§ Exercise aim: Up to and including the line with "From S2P Require Import Prelude GoFsm", restate the material below word for word, beginning with its first line.
◇ ◇ ◇ ◇
(* ===== verification/MachineRecursion.v ===== *)
(** * Nested operations of the air-gapped machine

    A reinitialisation carries the operations of the round in its payload, and
    they are handled by the function that handles the reinitialisation. The
    recursion ends because an operation of a payload is shorter than the
    payload. *)

From S2P Require Import Prelude GoFsm Requests Payload.
From S2P Require Import SignatureProposal DkgProposal SigningProposal StateMachines.
From S2P Require Import LevelState ClientTypes OperationRepo SignatureRepo FsmService.
From S2P Require Import IOLogic Kyber Dkg SigningTasks KeyStore Services NodeService.
From S2P Require Import MachineStore Airgapped.

#[local] Opaque SignatureProposal.New DkgProposal.New SigningProposal.New.

(** The JSON text of a list of operations contains the payload of each. *)
Class NestedJSON {json : JSON (list Operation)} : Prop := {
  payload_shorter b l o : unmarshal b = Some l → o ∈ l →
    (String.length (op_Payload o) < String.length b)%nat
}.

Lemma foldIO_ext {S A B} (body body' : B → A → IO S B) l :
  (∀ x, x ∈ l → ∀ acc s, body acc x s = body' acc x s) →
  ∀ acc s, foldIO body acc l s = foldIO body' acc l s.
Proof.
  induction l as [|x l IH]; intros Hb acc s; [done|]. cbn [foldIO]. unfold mbind, IO_bind.
  rewrite Hb by set_solver. destruct (body' acc x s) as [[s' [b|e]]|]; [|done..].
  apply IH. intros y Hy. apply Hb. set_solver.
Qed.

Section machine.
Context {DB W : Type} {ldb : LevelDB DB W} {ltx : LevelDBTx DB W} {lerr : LevelDBErr} {env : Env W}.
Context {kyber : Kyber} {dkg : PedersenDKG} {sorter : PKSort} {ord : MapOrder} {sym : SymmetricCrypto}
  {mc : MachineCrypto W} {files : ResultFiles W} {scrypto : SigningCrypto} {wc : WcRotation}.
Context {json_log : JSON (gomap string (list Operation))} {json_keyring : JSON blsKeyringJSON}
  {json_ops : JSON (list Operation)} {json_op : JSON Operation} {json_bytes : JSON (list bytes)}
  {json_tasks : JSON (list SigningTask)}
  {jpay : PayloadJSON} {jdeal : DealJSON} {jreq : RequestsJSON} {jresp : ResponsesJSON}.
Context {nested : NestedJSON}.

Abbreviation M := (Machine DB * W)%type (only parsing).
Abbreviation H := (M * Operation)%type (only parsing).
Implicit Types (rec : Operation → IO M Operation).

(** Two functions for the operations that are shorter than [o]. *)
Definition agree_below (o : Operation) rec rec' : Prop :=
  ∀ o' s, (String.length (op_Payload o') < String.length (op_Payload o))%nat → rec o' s = rec' o' s.

Lemma catch_ext {S A} (m m' : IO S A) h s : m s = m' s → catch m h s = catch m' h s.
Proof. intros Hm. unfold catch. by rewrite Hm. Qed.

Lemma machine_ext {A} (m m' : IO M A) x o : m x = m' x → machine m (x, o) = machine m' (x, o).
Proof. intros Hm. unfold machine, zoom. cbn. by rewrite Hm. Qed.

Lemma reinit_ext rec rec' o s :
  agree_below o rec rec' → handleReinitDKG rec (s, o) = handleReinitDKG rec' (s, o).
Proof.
  intros Hrec. unfold handleReinitDKG, mbind, IO_bind, the_op, gets. cbn.
  destruct (unmarshal (op_Payload o)) as [l|] eqn:Hl; [|done]. cbn.
  erewrite machine_ext; [reflexivity|]. unfold iterIO. apply foldIO_ext.
  intros x Hx acc s'. destruct (skipped x); [done|]. unfold wrap. rewrite Hrec; [done|].
  by eapply payload_shorter.
Qed.

Lemma handle_ext rec rec' o s : agree_below o rec rec' → handle rec (s, o) = handle rec' (s, o).
Proof.
  intros Hrec. unfold handle, the_op, gets, mbind, IO_bind. cbn [snd].
  destruct (op_Type o =s? ReinitDKG); [by apply reinit_ext|done].
Qed.

Lemma result_ext rec rec' o s :
  agree_below o rec rec' → result_of (handle rec) o s = result_of (handle rec') o s.
Proof. intros Hrec. unfold result_of. by rewrite (catch_ext _ _ _ _ (handle_ext _ _ _ s Hrec)). Qed.

Lemma fuel_enough n m o s :
  (String.length (op_Payload o) < n)%nat → (String.length (op_Payload o) < m)%nat →
  GetOperationResult_fuel n o s = GetOperationResult_fuel m o s.
Proof.
  induction n as [|n IH] in m, o, s |- *; intros Hn Hm; [lia|].
  destruct m as [|m]; [lia|]. cbn [GetOperationResult_fuel]. apply result_ext.
  intros o' s' Ho. apply IH; lia.
Qed.

(** C25. [GetOperationResult] returns on every operation, however deep the
    reinitialisations in its payload are nested: the depth that the model
    allows changes nothing, the recursive equation of the source holds, and the
    function is the only one for which it does. *)
Theorem operation_result_terminates :
  (∀ o s fuel, (String.length (op_Payload o) < fuel)%nat →
     GetOperationResult_fuel fuel o s = GetOperationResult o s) ∧
  (∀ o s, GetOperationResult o s = result_of (handle GetOperationResult) o s) ∧
  (∀ rec, (∀ o s, rec o s = result_of (handle rec) o s) → ∀ o s, rec o s = GetOperationResult o s).
Proof.
  assert (Heq : ∀ o s, GetOperationResult o s = result_of (handle GetOperationResult) o s).
  { intros o s. unfold GetOperationResult at 1. cbn [GetOperationResult_fuel]. apply result_ext.
    intros o' s' Ho. apply fuel_enough; lia. }
  split; [|split; [exact Heq|]].
  - intros o s fuel Hf. apply fuel_enough; lia.
  - intros rec Hrec o. remember (String.length (op_Payload o)) as n eqn:Hn.
    revert o Hn. induction n as [n IH] using lt_wf_ind. intros o Hn s. rewrite Hrec, Heq. apply result_ext.
    intros o' s' Ho. eapply IH; [|reflexivity]. lia.
Qed.
End machine.
(* ===== verification/CliArgs.v ===== *)
(** * The messages to ignore, [parseMessagesToIgnore] of [cmd/dc4bc_cli]

    The argument of [refresh_state]: a list, one identifier or offset, or a span
    of offsets. The three regular expressions are predicates on the text. *)

From S2P Require Import Prelude LevelState ClientTypes IOLogic Kyber SigningTasks FsmService FileStorage KafkaStorage GoText.

(** ** The regular expressions *)

(** [\w]: an ASCII letter, digit or underscore. *)
Definition is_word (c : ascii) : bool :=
  let n := byte_of c in
  ((48 <=? n) && (n <=? 57)) || ((65 <=? n) && (n <=? 90)) || ((97 <=? n) && (n <=? 122)) || (n =? 95).
Definition is_dash (c : ascii) : bool := Ascii.eqb c "-".
Definition is_comma (c : ascii) : bool := Ascii.eqb c ",".

(** One or more characters of a class. *)
Definition some_of (f : ascii → bool) (s : string) : bool := negb (s =s? "") && sforall f s.

(** What precedes and what follows the first character of a class. *)
Fixpoint cut (f : ascii → bool) (s : string) : option (string * string) :=
  match s with
  | EmptyString => None
  | String c s =>
      if f c then Some ("", s)
      else match cut f s with Some (a, b) => Some (String c a, b) | None => None end
  end.

(** [^[\w-]+,[\w,-]+$]: the first class has no comma. *)
Definition messagesToIgnoreListRx (s : string) : bool :=
  match cut is_comma s with
  | Some (a, b) =>
      some_of (fun c => is_word c || is_dash c) a &&
      some_of (fun c => is_word c || is_comma c || is_dash c) b
  | None => false
  end.

(** [^(\d+|\w+\-\w+\-\w+\-\w+\-\w+)$] *)
Definition messagesToIgnoreSingleRx (s : string) : bool :=
  some_of is_digit s ||
  (let l := split_on "-" s in bool_decide (length l = 5%nat) && forallb (some_of is_word) l).

(** [^\d+\-\d+$] *)
Definition messagesToIgnoreSpanRx (s : string) : bool :=
  let l := split_on "-" s in bool_decide (length l = 2%nat) && forallb (some_of is_digit) l.

(** ** The span *)

(** [make([]string, 0, n)] panics when the capacity is negative or its strings
    of two words do not fit the 48 bits of an address. *)
Definition maxStrings : Z := 2 ^ 44.
Definition make_strings (n : Z) : Go (list string) :=
  if (n <? 0) || (maxStrings <? n) then Panic "makeslice: cap out of range" else Ret [].

(** [for i := from; i <= to; i++ { ... }]: at the largest integer the condition
    never fails, and the slice grows until memory is exhausted; one string more
    than [make] takes does not fit either. *)
Definition span_loop (from to : Z) (offsets : list string) : Go (list string) :=
  if (to =? MaxInt64) || (maxStrings <=? to - from) then Panic "out of memory"
  else Ret (offsets ++ (Itoa <$> seqZ from (to - from + 1))).

Definition parseMessagesToIgnore (input : string) : Go (list string + error) :=
  if messagesToIgnoreListRx input then Ret (inl (split_on "," input))
  else if messagesToIgnoreSingleRx input then Ret (inl [input])
  else if messagesToIgnoreSpanRx input then
    let '(a, b) := default ("", "") (cut is_dash input) in
    let '(from, _) := Atoi a in
    let '(to, _) := Atoi b in
    offsets ← make_strings (to - from);
    offsets ← span_loop from to offsets;
    Ret (inl offsets)
  else Ret (inr (Err "invalid messages to ignore flag, please refer to the flag usage")).

(** ** The span as offsets *)

(** A decimal number, without sign. *)
Definition decimal (s : string) (n : Z) : Prop := s ≠ "" ∧ parse_digits 0 s = Some n.

Definition span (a b : string) : string := a +:+ String "-" b.

Lemma parse_digits_digits s acc n : parse_digits acc s = Some n → sforall is_digit s = true.
Proof.
  induction s as [|c s IH] in acc |- *; [done|]. cbn. unfold is_digit.
  destruct (digit_value c) as [d|] eqn:Hd; [|done]. cbn. intros H.
  cbn. by eapply IH.
Qed.

Lemma parse_digits_bound s acc n : 0 ≤ acc → parse_digits acc s = Some n → acc ≤ n.
Proof.
  induction s as [|c s IH] in acc |- *; cbn; [by intros ? [= ->]|]. intros Hacc.
  destruct (digit_value c) as [d|] eqn:Hd; [|done]. cbn. intros H.
  assert (0 ≤ d) as Hd0. { unfold digit_value in Hd. case_match eqn:Hb; [|done]. boolify. simplify_eq. lia. }
  apply IH in H; lia.
Qed.

Lemma digit_not_dash c : is_digit c = true → is_dash c = false ∧ is_comma c = false ∧ c ≠ "-"%char ∧ c ≠ "+"%char.
Proof.
  unfold is_digit. intros [d Hd]%bool_decide_eq_true.
  assert (c ≠ "-"%char ∧ c ≠ "+"%char ∧ c ≠ ","%char) as (H1 & H2 & H3) by (split_and!; intros ->; discriminate Hd).
  unfold is_dash, is_comma. by rewrite !(proj2 (Ascii.eqb_neq _ _)).
Qed.

Lemma cut_app f a c b : sforall (fun x => negb (f x)) a = true → f c = true → cut f (a +:+ String c b) = Some (a, b).
Proof.
  intros Ha Hc. induction a as [|x a IH]; rewrite ?sapp_nil, ?sapp_cons; cbn in *; [by rewrite Hc|]. apply andb_true_iff in Ha as [Hx Ha].
  apply negb_true_iff in Hx. by rewrite Hx, IH.
Qed.
Lemma cut_none f s : sforall (fun x => negb (f x)) s = true → cut f s = None.
Proof.
  induction s as [|x s IH]; cbn; [done|]. intros [Hx Hs]%andb_true_iff. apply negb_true_iff in Hx. by rewrite Hx, IH.
Qed.
Lemma sforall_impl (f g : ascii → bool) s : (∀ c, f c = true → g c = true) → sforall f s = true → sforall g s = true.
Proof. intros Hfg. induction s as [|c s IH]; cbn; [done|]. rewrite !andb_true_iff. naive_solver. Qed.
Lemma sforall_app f a b : sforall f (a +:+ b) = sforall f a && sforall f b.
Proof. induction a as [|c a IH]; rewrite ?sapp_nil, ?sapp_cons; cbn; [done|]. by rewrite IH, andb_assoc. Qed.

Lemma split_on_word sep s : sforall (fun c => negb (Ascii.eqb c sep)) s = true → split_on sep s = [s].
Proof.
  induction s as [|c s IH]; cbn; [done|]. intros [Hc Hs]%andb_true_iff. apply negb_true_iff in Hc. by rewrite Hc, IH.
Qed.
Lemma split_on_app sep a b :
  sforall (fun c => negb (Ascii.eqb c sep)) a = true → split_on sep (a +:+ String sep b) = a :: split_on sep b.
Proof.
  induction a as [|c a IH]; rewrite ?sapp_nil, ?sapp_cons; cbn; [by rewrite Ascii.eqb_refl|].
  intros [Hc Ha]%andb_true_iff. apply negb_true_iff in Hc. by rewrite Hc, IH.
Qed.

Lemma Atoi_decimal s n : decimal s n → 0 ≤ n < MaxInt64 → (Atoi s).1 = n.
Proof.
  intros [Hne Hp] Hn. pose proof (parse_digits_digits _ _ _ Hp) as Hd.
  assert (Atoi s = match parse_digits 0 s with
    | Some v => if s =s? "" then (0, true) else if v <=? MaxInt64 then (v, false) else (MaxInt64, true)
    | None => (0, true)
    end) as ->.
  { destruct s as [|c s]; [done|]. cbn in Hd. apply andb_true_iff in Hd as [Hc _].
    destruct (digit_not_dash c Hc) as (_ & _ & Hm & Hpl). unfold Atoi.
    destruct c as [[] [] [] [] [] [] [] []]; try done; by exfalso; first [apply Hm|apply Hpl]. }
  by rewrite Hp, (proj2 (seqb_false _ _) Hne), (proj2 (Z.leb_le _ _)) by lia.
Qed.

Lemma some_digits s n : decimal s n → some_of is_digit s = true.
Proof.
  intros [Hne Hp]. unfold some_of. rewrite (proj2 (seqb_false _ _) Hne). by eapply parse_digits_digits.
Qed.

Lemma span_is_span a b x y :
  decimal a x → decimal b y →
  messagesToIgnoreListRx (span a b) = false ∧ messagesToIgnoreSingleRx (span a b) = false ∧
  messagesToIgnoreSpanRx (span a b) = true ∧ cut is_dash (span a b) = Some (a, b).
Proof.
  intros Ha Hb. pose proof (parse_digits_digits _ _ _ (proj2 Ha)) as Hda.
  pose proof (parse_digits_digits _ _ _ (proj2 Hb)) as Hdb.
  assert (∀ f s, (∀ c, is_digit c = true → f c = false) → sforall is_digit s = true →
    sforall (fun c => negb (f c)) s = true) as Hno.
  { intros f s Hf. apply sforall_impl. intros c Hc. by rewrite Hf. }
  assert (split_on "-" (span a b) = [a; b]) as Hsplit.
  { unfold span. rewrite split_on_app, split_on_word; [done|..]; apply (Hno is_dash); [|done| |done];
      intros c Hc; apply (digit_not_dash c Hc). }
  split_and!.
  - unfold messagesToIgnoreListRx. rewrite cut_none; [done|]. unfold span. rewrite sforall_app. cbn.
    rewrite !(Hno is_comma); [done| |done| |done]; intros c Hc; apply (digit_not_dash c Hc).
  - unfold messagesToIgnoreSingleRx. rewrite Hsplit. cbn. rewrite orb_false_r. unfold some_of, span.
    rewrite sforall_app. cbn. by rewrite !andb_false_r.
  - unfold messagesToIgnoreSpanRx. rewrite Hsplit. cbn. by rewrite (some_digits a x Ha), (some_digits b y Hb).
  - unfold span. apply cut_app; [|done]. apply Hno; [|done]. intros c Hc. apply (digit_not_dash c Hc).
Qed.

Lemma parse_span a b x y :
  decimal a x → decimal b y → x < MaxInt64 → y < MaxInt64 →
  parseMessagesToIgnore (span a b) =
    if (y <? x) || (maxStrings <? y - x) then Panic "makeslice: cap out of range"
    else if maxStrings <=? y - x then Panic "out of memory"
    else Ret (inl (Itoa <$> seqZ x (y - x + 1))).
Proof.
  intros Ha Hb Hx Hy. destruct (span_is_span a b x y Ha Hb) as (H1 & H2 & H3 & H4).
  pose proof (parse_digits_bound _ _ _ (Z.le_refl 0) (proj2 Ha)). pose proof (parse_digits_bound _ _ _ (Z.le_refl 0) (proj2 Hb)).
  unfold parseMessagesToIgnore. rewrite H1, H2, H3, H4. change (default ("", "") (Some (a, b))) with (a, b).
  cbv beta iota. pose proof (Atoi_decimal a x Ha ltac:(lia)) as Hax. pose proof (Atoi_decimal b y Hb ltac:(lia)) as Hby.
  destruct (Atoi a) as [x' ?], (Atoi b) as [y' ?]. cbn in Hax, Hby. rewrite Hax, Hby. unfold make_strings.
  assert ((y - x <? 0) = (y <? x)) as -> by (destruct (Z.ltb_spec (y - x) 0), (Z.ltb_spec y x); lia).
  destruct (_ || _); [done|]. cbn. unfold span_loop. rewrite (proj2 (Z.eqb_neq _ _)) by lia. cbn [orb].
  by destruct (maxStrings <=? y - x).
Qed.

Lemma parse_offsets x n :
  0 ≤ x → 0 ≤ n → x + n ≤ 2 ^ 64 → mapM ParseUint (Itoa <$> seqZ x n) = Some (seqZ x n).
Proof.
  intros Hx Hn Hb. apply mapM_Some. rewrite Forall2_fmap_l. apply Forall_Forall2_diag, Forall_forall.
  intros z [Hz1 Hz2]%elem_of_seqZ. apply ParseUint_Itoa. lia.
Qed.

(** Storages remember the offsets of a list of decimal numbers. *)
Lemma ignore_offsets {S} (step : string → IO S unit) (f : Z → S → S) l s :
  (∀ msg, step msg = match ParseUint msg with
                     | Some o => modify (f o)
                     | None => throw (Wrap "failed to parse message offset" (Err "strconv"))
                     end) →
  Forall (fun o => 0 ≤ o < 2 ^ 64) l →
  iterIO step (Itoa <$> l) s = Ret (foldl (fun s o => f o s) s l, inl tt).
Proof.
  intros Hstep Hl. revert s. unfold iterIO. induction Hl as [|o l Ho _ IH]; intros s; [done|].
  cbn. unfold mbind at 1, IO_bind. rewrite Hstep, ParseUint_Itoa by done. cbn. apply IH.
Qed.

Lemma seqZ_words x n : 0 ≤ x → x + n ≤ 2 ^ 64 → Forall (fun o => 0 ≤ o < 2 ^ 64) (seqZ x n).
Proof. intros Hx Hn. apply Forall_forall. intros z [H1 H2]%elem_of_seqZ. lia. Qed.

Section span_spec.
Context {F : Type} {file : DataFile F} {env : Env F} {codec : MessageCodec}.
Context {W : Type} {kafka : KafkaClient W}.

Lemma file_ignores_offsets l (fs : FileStorage F) :
  Forall (fun o => 0 ≤ o < 2 ^ 64) l →
  IgnoreMessages (Itoa <$> l) true fs =
    Ret (mk_FileStorage (dataFile fs) (idIgnoreList fs) (list_to_set l ∪ offsetIgnoreList fs), inl tt).
Proof.
  intros Hl. unfold IgnoreMessages. rewrite (ignore_offsets _
    (fun o fs => mk_FileStorage (dataFile fs) (idIgnoreList fs) ({[o]} ∪ offsetIgnoreList fs))) by done.
  do 2 f_equal. clear Hl. revert fs. induction l as [|o l IH]; intros fs; cbn.
  - destruct fs. cbn. by rewrite (left_id_L ∅ (∪)).
  - rewrite IH. cbn. by rewrite (assoc_L (∪)), (comm_L (∪) _ {[o]}).
Qed.

Lemma kafka_ignores_offsets l (ks : KafkaStorage) :
  Forall (fun o => 0 ≤ o < 2 ^ 64) l →
  kafka_IgnoreMessages (Itoa <$> l) true ks =
    Ret (ks_set_ignored (ks_idIgnoreList ks) (list_to_set l ∪ ks_offsetIgnoreList ks) ks, inl tt).
Proof.
  intros Hl. unfold kafka_IgnoreMessages. rewrite (ignore_offsets _
    (fun o ks => ks_set_ignored (ks_idIgnoreList ks) ({[o]} ∪ ks_offsetIgnoreList ks) ks)) by done.
  do 2 f_equal. clear Hl. revert ks. induction l as [|o l IH]; intros ks; cbn.
  - destruct ks. unfold ks_set_ignored. cbn. by rewrite (left_id_L ∅ (∪)).
  - rewrite IH. unfold ks_set_ignored. cbn. by rewrite (assoc_L (∪)), (comm_L (∪) _ {[o]}).
Qed.

(** C39. A span of offsets given to [refresh_state] makes both storages ignore
    the offsets from its first to its last one and no other; a span that runs
    backwards, or is too long for a slice, panics. *)
Theorem span_is_ignored a b x y (fs : FileStorage F) (ks : KafkaStorage) :
  decimal a x → decimal b y → x < MaxInt64 → y < MaxInt64 →
  (x ≤ y < x + maxStrings →
    ∃ l fs' ks', parseMessagesToIgnore (span a b) = Ret (inl l) ∧
      IgnoreMessages l true fs = Ret (fs', inl tt) ∧
      kafka_IgnoreMessages l true ks = Ret (ks', inl tt) ∧
      (∀ o, o ∈ offsetIgnoreList fs' ↔ x ≤ o ≤ y ∨ o ∈ offsetIgnoreList fs) ∧
      (∀ o, o ∈ ks_offsetIgnoreList ks' ↔ x ≤ o ≤ y ∨ o ∈ ks_offsetIgnoreList ks) ∧
      idIgnoreList fs' = idIgnoreList fs ∧ ks_idIgnoreList ks' = ks_idIgnoreList ks) ∧
  (y < x ∨ x + maxStrings ≤ y → ∃ why, parseMessagesToIgnore (span a b) = Panic why).
Proof.
  intros Ha Hb Hx Hy. rewrite (parse_span a b x y) by done.
  pose proof (parse_digits_bound _ _ _ (Z.le_refl 0) (proj2 Ha)) as Hx0.
  split; intros Hxy.
  - rewrite (proj2 (orb_false_iff _ _)) by (split; apply Z.ltb_ge; lia). rewrite (proj2 (Z.leb_gt _ _)) by lia.
    assert (Forall (fun o => 0 ≤ o < 2 ^ 64) (seqZ x (y - x + 1))) as Hw by (apply seqZ_words; unfold MaxInt64 in *; lia).
    eexists _, _, _. split_and!; [done|by apply file_ignores_offsets|by apply kafka_ignores_offsets| | |done|by destruct ks];
      intros o; cbn; rewrite elem_of_union, elem_of_list_to_set, elem_of_seqZ; intuition lia.
  - destruct (_ || _) eqn:Hmake; [by eexists|]. apply orb_false_iff in Hmake as [H1%Z.ltb_ge H2%Z.ltb_ge].
    rewrite (proj2 (Z.leb_le _ _)) by lia. by eexists.
Qed.
End span_spec.

(** ** A span on concrete storages *)

Module SpanSample.
Import MemFile.

(** A client whose topic is empty. *)
#[export] Instance no_kafka : KafkaClient unit := {
  Reader := unit;
  Writer := unit;
  kafka_NewReader _ w := (w, tt);
  kafka_NewWriter _ w := (w, tt);
  reader_Close _ w := (w, None);
  writer_Close _ w := (w, None);
  writer_WriteMessages _ _ w := (w, None);
  reader_ReadMessages _ _ w := (w, ([], DeadlineOrCanceled));
  ReadFile _ _ := inr (Err "no such file or directory")
}.

Definition some_file : FileStorage File := mk_FileStorage (mk_File "") ∅ {[ 9 ]}.
Definition some_kafka : KafkaStorage (W := unit) :=
  mk_KafkaStorage 0 None None None (mk_Mechanism "" "") (mk_Mechanism "" "") "" "" "" 0 ∅ ∅ tt.

Lemma span_is_ignored_witness :
  (∃ l fs' ks', parseMessagesToIgnore "3-5" = Ret (inl l) ∧
    IgnoreMessages l true some_file = Ret (fs', inl tt) ∧
    kafka_IgnoreMessages l true some_kafka = Ret (ks', inl tt) ∧
    (∀ o, o ∈ offsetIgnoreList fs' ↔ 3 ≤ o ≤ 5 ∨ o ∈ ({[ 9 ]} : gset Z)) ∧
    (∀ o, o ∈ ks_offsetIgnoreList ks' ↔ 3 ≤ o ≤ 5 ∨ o ∈ (∅ : gset Z)) ∧
    idIgnoreList fs' = ∅ ∧ ks_idIgnoreList ks' = ∅) ∧
  (∃ why, parseMessagesToIgnore "5-3" = Panic why).
Proof.
  split.
  - apply (span_is_ignored "3" "5" 3 5 some_file some_kafka); first [by vm_compute|vm_compute; split; discriminate].
  - apply (span_is_ignored "5" "3" 5 3 some_file some_kafka); first [by vm_compute|left; by vm_compute].
Defined.
End SpanSample.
◇ ◇ ◇ ◇
§ Output:
(* ===== verification/MachineRecursion.v ===== *)
(** * Nested operations of the air-gapped machine

    A reinitialisation carries the operations of the round in its payload, and
    they are handled by the function that handles the reinitialisation. The
    recursion ends because an operation of a payload is shorter than the
    payload. *)

From S2P Require Import Prelude GoFsm Requests Payload.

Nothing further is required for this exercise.